Final answer:
The subject of this question is Physics. It involves the concepts of mass, spring, and force constant. In this case, a body of mass 0.2 kg is suspended from a spring of force constant 80 Nm−1. Using Hooke's law, we can find that the body is displaced by -2.45 cm from its equilibrium position when suspended from the spring.
Step-by-step explanation:
The subject of this question is Physics. It involves the concepts of mass, spring, and force constant.

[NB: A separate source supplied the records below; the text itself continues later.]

(** * translate.py: cleaning, cached translation and record processing

    A shallow embedding of [translate.py] (the batch translation utility of
    the logit-exploration repository) and the properties of its functions.

    Python values are modelled as follows.
    - A [str] is the list of its Unicode code points ([N]); nothing restricts
      the code points to scalar values, exactly as in Python, where a [str]
      may hold lone surrogates.
    - A [dict] is a finite map ([gmap]); insertion order is not modelled.
    - Exceptions, the cache, the translation providers, the text files and
      the console are the components of an explicit state that every
      effectful function threads (section "Effects"). *)

From Stdlib Require Import ZArith NArith Ascii String Lia.
From stdpp Require Import gmap list pretty.

#[local] Open Scope N_scope.
#[local] Set Warnings "-register-all".

(* ===================================================================== *)
(** * Strings *)
(* ===================================================================== *)

(** A code point. *)
Abbreviation char := N.

Abbreviation pystr := (list N).

(** The code points of an ASCII literal. *)
Definition str (s : string) : pystr :=
  map N_of_ascii (list_ascii_of_string s).
Lemma guarded_step e st st' :
  guarded st -> step e st = Some st' -> guarded st'.
Proof.
  destruct e as [n | n | h | i a]; simpl; intros Hg Hstep.
  - injection Hstep as <-. by apply guarded_refetchSlack.
  - injection Hstep as <-. by apply guarded_refetchSpotify.
  - by eapply guarded_fire.
  - by eapply guarded_resume.
Qed.

Lemma reachable_guarded st : reachable st -> guarded st.
Proof.
  induction 1 as [| e st st' _ IH Hstep]; [exact guarded_init |].
  by eapply guarded_step.
Qed.

Lemma countdown_nonpos (n : Z) : (n <= 0)%Z -> countdown n = [].
Proof.
  intros Hn. unfold countdown.
  replace (Z.to_nat n) with 0%nat by lia. reflexivity.
Qed.

Lemma countdown_pos (n : Z) :
  (0 < n)%Z -> countdown n = (n - 1)%Z :: countdown (n - 1).
Proof.
  intros Hn. unfold countdown.
  replace (Z.to_nat n) with (S (Z.to_nat (n - 1))) by lia.
  rewrite <- cons_seq, <- (seq_shift _ 1). cbn [List.map].
  rewrite List.map_map. f_equal.
  apply List.map_ext. intros k. lia.
Qed.

Lemma countdown_length (n : Z) : length (countdown n) = Z.to_nat n.
Proof. unfold countdown. by rewrite length_map, length_seq. Qed.

(** One round on a state whose only timer is a spotify tick and where no
    handler is suspended. *)
Lemma unmet_round_spotify sl sp h d n nx lg ck ms :
  unmet_round (mkState sl sp [mkTimer h d (SpotifyTick n)] nx [] lg ck ms)
  = Some (if (0 <? n)%Z
          then mkState sl (Some nx)
                 [mkTimer nx 10000 (SpotifyTick (n - 1))] (S nx) []
                 (lg ++ [(10000%Z, SpotifyTick (n - 1))])
                 (ck ++ [SpotifyHandler n]) ms
          else mkState sl None [] nx [] lg (ck ++ [SpotifyHandler n]) ms).
Proof.
  unfold unmet_round, fire. simpl. rewrite Nat.eqb_refl. simpl.
  unfold resume, remove_nth, set_awaiting. simpl.
  unfold refetchSpotifyConnectStatusLazily. simpl.
  by destruct (0 <? n)%Z.
Qed.
Lemma groups_partition (keys : list string) :
  List.NoDup keys ->
  forall l : list Task,
    (forall t, In t l -> In (status t) keys) ->
    Permutation (flat_map (groupOf l) keys) l.
Proof.
  induction 1 as [|k ks Hk Hnd IH]; intros l Hcover.
  - destruct l as [|t l]; [constructor|]. destruct (Hcover t (or_introl eq_refl)).
  - simpl.
    set (others := List.filter (fun t => negb (String.eqb (status t) k)) l).
    assert (Hrest : flat_map (groupOf l) ks = flat_map (groupOf others) ks).
    { rewrite !flat_map_concat_map. f_equal. apply map_ext_in. intros s Hs.
      unfold groupOf, others. clear -Hs Hk. induction l as [|t l IHl]; simpl; [reflexivity|].
      destruct (String.eqb_spec (status t) k) as [E|E]; simpl.
      - destruct (String.eqb_spec (status t) s) as [E'|E']; [|exact IHl].
        exfalso. apply Hk. congruence.
      - rewrite IHl. reflexivity. }
    rewrite Hrest.
    transitivity (groupOf l k ++ others); [|apply filter_split_Permutation].
    apply Permutation_app_head. apply IH.
    intros t Ht. unfold others in Ht. apply filter_In in Ht. destruct Ht as [Ht Hs].
    apply negb_true_iff, String.eqb_neq in Hs.
    destruct (Hcover t Ht) as [E|Hin]; [congruence|exact Hin].
Qed.

Lemma concat_groups (filtered : list Task) (keys : list string) :
  concat (map snd (map (fun s => (s, groupOf filtered s)) keys)) =
  flat_map (groupOf filtered) keys.
Proof. rewrite map_map, flat_map_concat_map. reflexivity. Qed.

Lemma count_occ_filter_kept (p : string -> bool) (l : list string) (s : string) :
  p s = true ->
  count_occ string_dec (List.filter p l) s = count_occ string_dec l s.
Proof.
  intros Hp. induction l as [|x l IH]; simpl; [reflexivity|].
  destruct (string_dec x s) as [->|Hne].
  - rewrite Hp. simpl. destruct (string_dec s s); [|congruence]. rewrite IH. reflexivity.
  - destruct (p x); simpl; [|exact IH].
    destruct (string_dec x s); [congruence|exact IH].
Qed.

(** How often the group of a status is printed. *)
Lemma orderedStatuses_count (statusOrder : list string) (filtered : list Task) (s : string) :
  In s (map status filtered) ->
  count_occ string_dec (orderedStatuses statusOrder (groupByStatus filtered)) s =
  if includes statusOrder s then count_occ string_dec statusOrder s else 1.
Proof.
  intros Hs. rewrite orderedStatuses_spec, count_occ_app.
  rewrite count_occ_filter_kept by (apply includes_In, Hs).
  destruct (includes statusOrder s) eqn:E.
  - rewrite (proj1 (count_occ_not_In string_dec
                      (List.filter (fun x => negb (includes statusOrder x))
                         (firstSeen (map status filtered))) s)); [lia|].
    intros Hin. apply filter_In in Hin. destruct Hin as [_ Hin].
    rewrite E in Hin. discriminate.
  - rewrite (proj1 (count_occ_not_In string_dec statusOrder s))
      by (apply includes_false, E).
    rewrite count_occ_filter_kept by (rewrite E; reflexivity).
    apply NoDup_count_occ'; [apply firstSeen_NoDup|apply firstSeen_In, Hs].
Qed.

(** C4, as the code has it.  The groups of the plain task list are first
    the configured statuses that occur among the tasks, in configured
    order, then the remaining statuses in the order of their first
    occurrence; each group holds the tasks of its status in input order,
    and the group of every task is printed: no task is dropped.  The
    group of a status is printed as often as the status order lists it,
    and once when the status order does not list it; so for a status order
    without repeated entries no status is printed twice and the groups
    together hold each task exactly as often as the input does. *)
Theorem listGroups_order_and_partition :
  forall (config : option BacklogConfig) (filtered : list Task),
    let statusOrder := configStatuses config in
    let out := listGroups config filtered in
    map fst out =
      List.filter (fun s => includes (map status filtered) s) statusOrder ++
      List.filter (fun s => negb (includes statusOrder s)) (firstSeen (map status filtered)) /\
    (forall s g, In (s, g) out -> g = groupOf filtered s /\ g <> []) /\
    (forall t, In t filtered -> In (status t, groupOf filtered (status t)) out) /\
    (forall t, In t filtered ->
       count_occ string_dec (map fst out) (status t) =
       if includes statusOrder (status t)
       then count_occ string_dec statusOrder (status t) else 1) /\
    (List.NoDup statusOrder ->
     List.NoDup (map fst out) /\ Permutation (concat (map snd out)) filtered).
Proof.
  intros config filtered statusOrder out.
  assert (Hout : out = map (fun s => (s, groupOf filtered s))
                         (orderedStatuses statusOrder (groupByStatus filtered)))
    by apply listGroups_map.
  assert (Hfst : map fst out = orderedStatuses statusOrder (groupByStatus filtered)).
  { rewrite Hout, map_map. simpl. apply map_id. }
  assert (Hkeys : map fst out =
            List.filter (fun s => includes (map status filtered) s) statusOrder ++
            List.filter (fun s => negb (includes statusOrder s)) (firstSeen (map status filtered))).
  { rewrite Hfst. apply orderedStatuses_spec. }
  assert (Hmem : forall s, In s (map fst out) <-> In s (map status filtered)).
  { intros s. rewrite Hkeys, in_app_iff, !filter_In, firstSeen_In, includes_In, negb_true_iff.
    destruct (includes statusOrder s) eqn:E.
    - apply includes_In in E. intuition congruence.
    - intuition congruence. }
  split; [exact Hkeys|].
  split.
  { intros s g Hin. rewrite Hout in Hin. apply in_map_iff in Hin.
    destruct Hin as (s' & E & Hs'). injection E as <- <-. split; [reflexivity|].
    apply groupOf_nonempty, includes_In, Hmem. rewrite Hfst. exact Hs'. }
  split.
  { intros t Ht. rewrite Hout. apply in_map_iff. exists (status t). split; [reflexivity|].
    rewrite <- Hfst. apply Hmem, in_map, Ht. }
  split.
  { intros t Ht. rewrite Hfst. apply orderedStatuses_count, in_map, Ht. }
  intros Hnd.
  assert (Hnodup : List.NoDup (map fst out)).
  { rewrite Hkeys. apply List.NoDup_app.
    - apply List.NoDup_filter, Hnd.
    - apply List.NoDup_filter, firstSeen_NoDup.
    - intros s H1 H2. apply filter_In in H1, H2.
      destruct H1 as [H1 _], H2 as [_ H2].
      apply negb_true_iff, includes_false in H2. contradiction. }
  split; [exact Hnodup|].
  rewrite Hout, concat_groups. apply groups_partition.
  - rewrite <- Hfst. exact Hnodup.
  - intros t Ht. rewrite <- Hfst. apply Hmem, in_map, Ht.
Qed.

Lemma listGroups_order_and_partition_witness :
  map fst (listGroups defaultConfig sampleTasks) = ["To Do"; "Done"; "Blocked"] /\
  Permutation (concat (map snd (listGroups defaultConfig sampleTasks))) sampleTasks.
Proof.
  assert (Hnd : List.NoDup (configStatuses defaultConfig)).
  { simpl. repeat constructor; simpl; intuition discriminate. }
  destruct (listGroups_order_and_partition defaultConfig sampleTasks)
    as (Hkeys & _ & _ & _ & Hexact).
  split; [exact Hkeys|exact (proj2 (Hexact Hnd))].
Defined.

(** C4, counterexample.  With To Do configured twice, the one task is
    printed in two groups. *)
Lemma listGroups_repeated_status :
  listGroups repeatedStatusConfig [sampleTask "task-1" "To Do"] =
  [("To Do", [sampleTask "task-1" "To Do"]); ("To Do", [sampleTask "task-1" "To Do"])] /\
  taskListPlain repeatedStatusConfig [sampleTask "task-1" "To Do"] =
  [Log "To Do:"; Log "  task-1 - Sample"; Log "";
   Log "To Do:"; Log "  task-1 - Sample"; Log ""].
Proof. split; reflexivity. Qed.

(** ** Latest location of a task *)

Section LocationLaws.

Import LatestLocationResolver.

Lemma lexi_Gt (c1 c2 : comparison) :
  lexi c1 c2 = Gt <-> c1 = Gt \/ (c1 = Eq /\ c2 = Gt).
Proof. destruct c1; simpl; intuition congruence. Qed.

Lemma lexi_Eq (c1 c2 : comparison) :
  lexi c1 c2 = Eq <-> c1 = Eq /\ c2 = Eq.
Proof. destruct c1; simpl; intuition congruence. Qed.

Lemma lexi_CompOpp (c1 c2 : comparison) :
  CompOpp (lexi c1 c2) = lexi (CompOpp c1) (CompOpp c2).
Proof. destruct c1; reflexivity. Qed.

Lemma compareObservations_antisym (a b : LocationObservation) :
  compareObservations a b = CompOpp (compareObservations b a).
Proof.
  unfold compareObservations. rewrite !lexi_CompOpp.
  rewrite <- !Z.compare_antisym. reflexivity.
Qed.

Lemma kindRank_inj (k k' : LocationKind) : kindRank k = kindRank k' -> k = k'.
Proof. destruct k, k'; simpl; intros H; try reflexivity; discriminate. Qed.

(** Observations that rank alike agree on timestamp, kind and origin. *)
Lemma compareObservations_Eq (a b : LocationObservation) :
  compareObservations a b = Eq <-> sameStanding a b.
Proof.
  unfold compareObservations, sameStanding. rewrite !lexi_Eq, !Z.compare_eq_iff.
  split; intros (Ht & Hk & Ho); repeat split; try assumption.
  - apply kindRank_inj, Hk.
  - rewrite Hk. reflexivity.
Qed.

Lemma compareObservations_refl (a : LocationObservation) :
  compareObservations a a = Eq.
Proof. apply compareObservations_Eq. repeat split. Qed.

Lemma compareObservations_Gt_trans (a b c : LocationObservation) :
  compareObservations a b = Gt -> compareObservations b c = Gt ->
  compareObservations a c = Gt.
Proof.
  unfold compareObservations. rewrite !lexi_Gt.
  rewrite !Z.compare_eq_iff, !Z.compare_gt_iff.
  intros H1 H2.
  destruct H1 as [H1|(E1 & [H1|(E1' & H1)])];
  destruct H2 as [H2|(E2 & [H2|(E2' & H2)])];
    try (left; lia);
    try (right; split; [lia|]; left; lia).
  right. split; [lia|]. right. split; [lia|]. lia.
Qed.

Lemma compareObservations_timestamp (o r : LocationObservation) :
  compareObservations o r <> Gt ->
  (timestamp o <= timestamp r)%Z /\
  (timestamp o = timestamp r ->
   (kindRank (locationKind o) <= kindRank (locationKind r))%Z /\
   (kindRank (locationKind o) = kindRank (locationKind r) ->
    (originRank (branch o) <= originRank (branch r))%Z)).
Proof.
  unfold compareObservations. intros H.
  destruct (Z.compare_spec (timestamp o) (timestamp r)) as [Et|Lt|Gt];
    simpl in H; [|split; [lia|intros; lia]|congruence].
  split; [lia|]. intros _.
  destruct (Z.compare_spec (kindRank (locationKind o)) (kindRank (locationKind r)))
    as [Ek|Lk|Gk]; simpl in H; [|split; [lia|intros; lia]|congruence].
  split; [lia|]. intros _.
  destruct (Z.compare_spec (originRank (branch o)) (originRank (branch r)))
    as [Eo|Lo|Go]; simpl in H; [lia|lia|congruence].
Qed.


Lemma resolve_snoc (obs : list LocationObservation) (o : LocationObservation) :
  resolve (obs ++ [o]) = resolveStep (resolve obs) o.
Proof. unfold resolve. rewrite fold_left_app. reflexivity. Qed.

Lemma resolveStep_lookup_other (m : gmap string LocationObservation)
    (o : LocationObservation) (i : string) :
  taskId o <> i -> resolveStep m o !! i = m !! i.
Proof.
  intros Hne. unfold resolveStep.
  destruct (m !! taskId o); apply lookup_insert_ne, Hne.
Qed.

Lemma resolveStep_lookup_same (m : gmap string LocationObservation)
    (o : LocationObservation) :
  resolveStep m o !! taskId o =
  Some (match m !! taskId o with
        | Some current => prefer current o
        | None => o
        end).
Proof.
  unfold resolveStep. destruct (m !! taskId o); apply lookup_insert_eq.
Qed.

(** Membership in a list extended at its end: the old members, or the new
    one. *)
Ltac in_snoc H :=
  apply in_app_or in H; destruct H as [H|[<-|[]]].

Ltac still_latest Hin Hid :=
  split; [apply in_or_app; left; exact Hin|]; split; [exact Hid|].

Ltac newly_latest :=
  split; [apply in_or_app; right; left; reflexivity|]; split; [reflexivity|].

(** What [resolve] holds for a task id: the latest observation, or
    nothing when the task was never observed. *)
Lemma resolve_lookup (obs : list LocationObservation) (i : string) :
  match resolve obs !! i with
  | Some r => isLatest obs i r
  | None => forall o, In o obs -> taskId o <> i
  end.
Proof.
  induction obs as [|o obs IH] using rev_ind.
  - unfold resolve. simpl. rewrite lookup_empty. intros o [].
  - rewrite resolve_snoc.
    destruct (String.eqb_spec (taskId o) i) as [<-|Hne].
    + rewrite resolveStep_lookup_same.
      destruct (resolve obs !! taskId o) as [r|].
      * destruct IH as (Hin & Hid & Hmax). unfold prefer.
        destruct (compareObservations o r) eqn:Hcmp.
        -- still_latest Hin Hid. intros o' Hin' Hid'. in_snoc Hin';
             [apply Hmax; assumption|congruence].
        -- still_latest Hin Hid. intros o' Hin' Hid'. in_snoc Hin';
             [apply Hmax; assumption|congruence].
        -- newly_latest. intros o' Hin' Hid'. in_snoc Hin'.
           ++ intros Hgt. apply (Hmax o' Hin' Hid').
              eapply compareObservations_Gt_trans; eassumption.
           ++ rewrite compareObservations_refl. discriminate.
      * newly_latest. intros o' Hin' Hid'. in_snoc Hin'.
        -- exfalso. exact (IH o' Hin' Hid').
        -- rewrite compareObservations_refl. discriminate.
    + rewrite resolveStep_lookup_other by exact Hne.
      destruct (resolve obs !! i) as [r|].
      * destruct IH as (Hin & Hid & Hmax). still_latest Hin Hid.
        intros o' Hin' Hid'. in_snoc Hin'; [apply Hmax; assumption|contradiction].
      * intros o' Hin'. in_snoc Hin'; [apply IH; assumption|exact Hne].
Qed.

Lemma resolve_Some (obs : list LocationObservation) (i : string)
    (r : LocationObservation) :
  resolve obs !! i = Some r -> isLatest obs i r.
Proof.
  intros E. pose proof (resolve_lookup obs i) as H. rewrite E in H. exact H.
Qed.


(** Leaving out observations of other tasks does not change what is
    resolved for a task. *)
Lemma resolve_filter (p : LocationObservation -> bool) (obs : list LocationObservation)
    (i : string) :
  (forall o, taskId o = i -> p o = true) ->
  resolve (List.filter p obs) !! i = resolve obs !! i.
Proof.
  intros Hkeep. induction obs as [|o obs IH] using rev_ind; [reflexivity|].
  rewrite List.filter_app, resolve_snoc. simpl.
  destruct (String.eqb_spec (taskId o) i) as [E|Hne].
  - rewrite (Hkeep o E), resolve_snoc. subst i.
    rewrite !resolveStep_lookup_same, IH. reflexivity.
  - rewrite resolveStep_lookup_other by exact Hne.
    destruct (p o); [|rewrite app_nil_r; exact IH].
    rewrite resolve_snoc, resolveStep_lookup_other by exact Hne. exact IH.
Qed.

In this question, a body of mass 0.2 kg is suspended from a spring of force constant 80 Nm−1. The force constant of a spring measures how stiff or stretchy the spring is. In this case, the force constant is 80 Nm−1, which means that for every meter the spring stretches or compresses, it exerts a force of 80 N.
So, if we want to find the force exerted by the spring on the body, we can use Hooke's law, which states that the force exerted by a spring is directly proportional to the displacement from its equilibrium position.
F = -kx
where F is the force exerted by the spring, k is the force constant, and x is the displacement of the body from the equilibrium position.
In this case, the body is suspended from the spring, so the force exerted by the spring is equal to the weight of the body. We can find the weight of the body using the formula:
Weight = mass x acceleration due to gravity
Weight = 0.2 kg x 9.8 m/s² = 1.96 N
So, the force exerted by the spring is 1.96 N. We can now solve for the displacement x:
1.96 N = -80 Nm−1 x
x = -0.0245 m or -2.45 cm
Therefore, the body is displaced by -2.45 cm from its equilibrium position when suspended from the spring.